How pathetic is the lead character of Todd Solondz’s new movie? And what music cue will be used to underline the point? Those are the questions expected of Dark Horse, and here are the answers: He’s in his late 30s, lives at home, works for his father, drives an absurd yellow Hummer, and collects action figures—a practice that leads to many belligerent outbursts, both real and imagined, directed at a Toys R Us customer-service flack. And it’s all set to synthetic pop songs with affirmative lines like “Now is the time to reach for the sky” and “Today is going to be the perfect day.” But no one seems more keenly aware of Solondz’s habits than the director himself; his last four films have deconstructed themselves, like a repurposed garment now fraying at the seams. To the bifurcation of Storytelling, the multiple actresses for the same role in Palindromes, and the entirely recast Happiness semi-sequel Life During Wartime, Dark Horse adds fantasy sequences where the hero’s doubts and desires are exposed and held up for questioning. To a small extent, the concept puts enough of a shine on the material to make it seem new again.
It also helps that Jordan Gelber, as the titular wounded “dark horse,” beautifully plays a character who approaches the world like an overgrown child—naïve and sweetly exuberant at times, but also given to temper tantrums. While at a wedding, Gelber meets the sullen Selma Blair, another thirtysomething who lives with her parents, mainly because she’s paralyzed by depression. She reluctantly gives him her phone number, but winds up bowing to his persistence, which leads to a couple of tremendously awkward encounters and an ill-considered marriage proposal. Meanwhile, Gelber’s struggles working for his dad (Christopher Walken) threaten his living situation and renew a bitter rivalry with his much more successful little brother (Justin Bartha).
The scenes between Gelber and Blair are the strongest in Dark Horse, because they form a bond not out of shared interests or passion, but a weary kind of compromise. (Blair on their first kiss: “Oh my God, that wasn’t horrible.”) Solondz’s characteristic bluntness betrays him more when he deals with the characters surrounding them, who are every bit as narrow as his hero imagines them to be, and a subplot involving a venereal disease throws the film far off track.
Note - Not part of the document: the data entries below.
(** The empty blocks leave. *)
Lemma core_drop_empty m c E F U fr sz :
  core m c E F U fr sz -> core m (mkStacks 0 (free_blk_list c) (full_blk_list c)) [] F U fr sz.
Proof.
  intros []. constructor; cbn [empty_blk_list free_blk_list full_blk_list app] in *; try done.
  - by apply NoDup_app in co_nodup0 as (_ & _ & ?).
  - by apply Forall_app in co_blk0 as [_ ?].
  - eapply geom_sub; [done|]. intros b Hb. apply elem_of_app. by right.
  - intros b Hb. apply co_free0, elem_of_app. by right.
  - intros b Hb. apply co_sub0, elem_of_app. by right.
  - intros b Hb. apply co_size0, elem_of_app. by right.
Qed.

End Links.

(** ** The objects of a block *)

Lemma elem_of_objects sz base cap n :
  n ∈ objects sz base cap <-> exists i, 0 <= i < cap /\ n = base + sz * i.
Proof.
  unfold objects. rewrite list_elem_of_fmap. split.
  - intros (i & -> & Hi). apply elem_of_seqZ in Hi. exists i. split; [lia|done].
  - intros (i & Hi & ->). exists i. split; [done|]. apply elem_of_seqZ. lia.
Qed.

Lemma objects_nodup sz base cap : 0 < sz -> NoDup (objects sz base cap).
Proof.
  intros Hs. unfold objects. apply NoDup_fmap_2_strong; [|apply NoDup_seqZ]. intros i j _ _ E. nia.
Qed.

Lemma length_objects sz base cap : 0 <= cap -> Z.of_nat (length (objects sz base cap)) = cap.
Proof. intros Hc. unfold objects. rewrite length_fmap, length_seqZ. lia. Qed.

Lemma link_objects_ok m last ns :
  NoDup (last :: ns) ->
  let r := link_objects m last ns in
  fl (kset r.1 r.2 0) last (last :: ns) /\ (forall x, x ∉ last :: ns -> kset r.1 r.2 0 x = m x).
Proof.
  revert m last. induction ns as [|n ns IH]; intros m last Hnd; cbn [link_objects].
  - cbn. rewrite kset_same. split; [done|]. intros x Hx. apply kset_other. set_solver.
  - apply NoDup_cons in Hnd as [Hl Hnd]. destruct (IH (kset m last n) n Hnd) as [Hf Ho]. cbv zeta in *.
    split.
    + split; [done|]. rewrite Ho, kset_same by done. exact Hf.
    + intros x Hx. rewrite Ho by set_solver. apply kset_other. set_solver.
Qed.

Lemma link_block_ok m sz base cap :
  0 < sz -> 1 <= cap ->
  exists m', link_block m sz base cap = Ret m' /\ fl m' base (objects sz base cap) /\
    (forall x, x ∉ objects sz base cap -> m' x = m x).
Proof.
  intros Hs Hc. pose proof (objects_nodup sz base cap Hs) as Hnd.
  assert (E : objects sz base cap = base :: tail (objects sz base cap)).
  { unfold objects. rewrite seqZ_cons by lia. cbn. f_equal. lia. }
  unfold link_block. rewrite (proj2 (Z.leb_le 1 cap) Hc). cbn [guard_panic].
  rewrite E in Hnd. destruct (link_objects_ok m base _ Hnd) as [Hf Ho]. cbv zeta in *.
  destruct (link_objects m base (tail (objects sz base cap))) as [m' l]. exists (kset m' l 0).
  split; [done|]. rewrite E. done.
Qed.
But there are comic grace notes throughout Dark Horse—a deadpan line-reading here (“I had a long Skype with Mahmoud,” goes one non sequitur), a visual joke there (the sound of a errant soda can clanking offscreen may be the film’s funniest moment)—and the fantasy scenes both get into Gelber’s head and reveal a movie in conversation with itself. The question remains: How much longer can Solondz continue that conversation?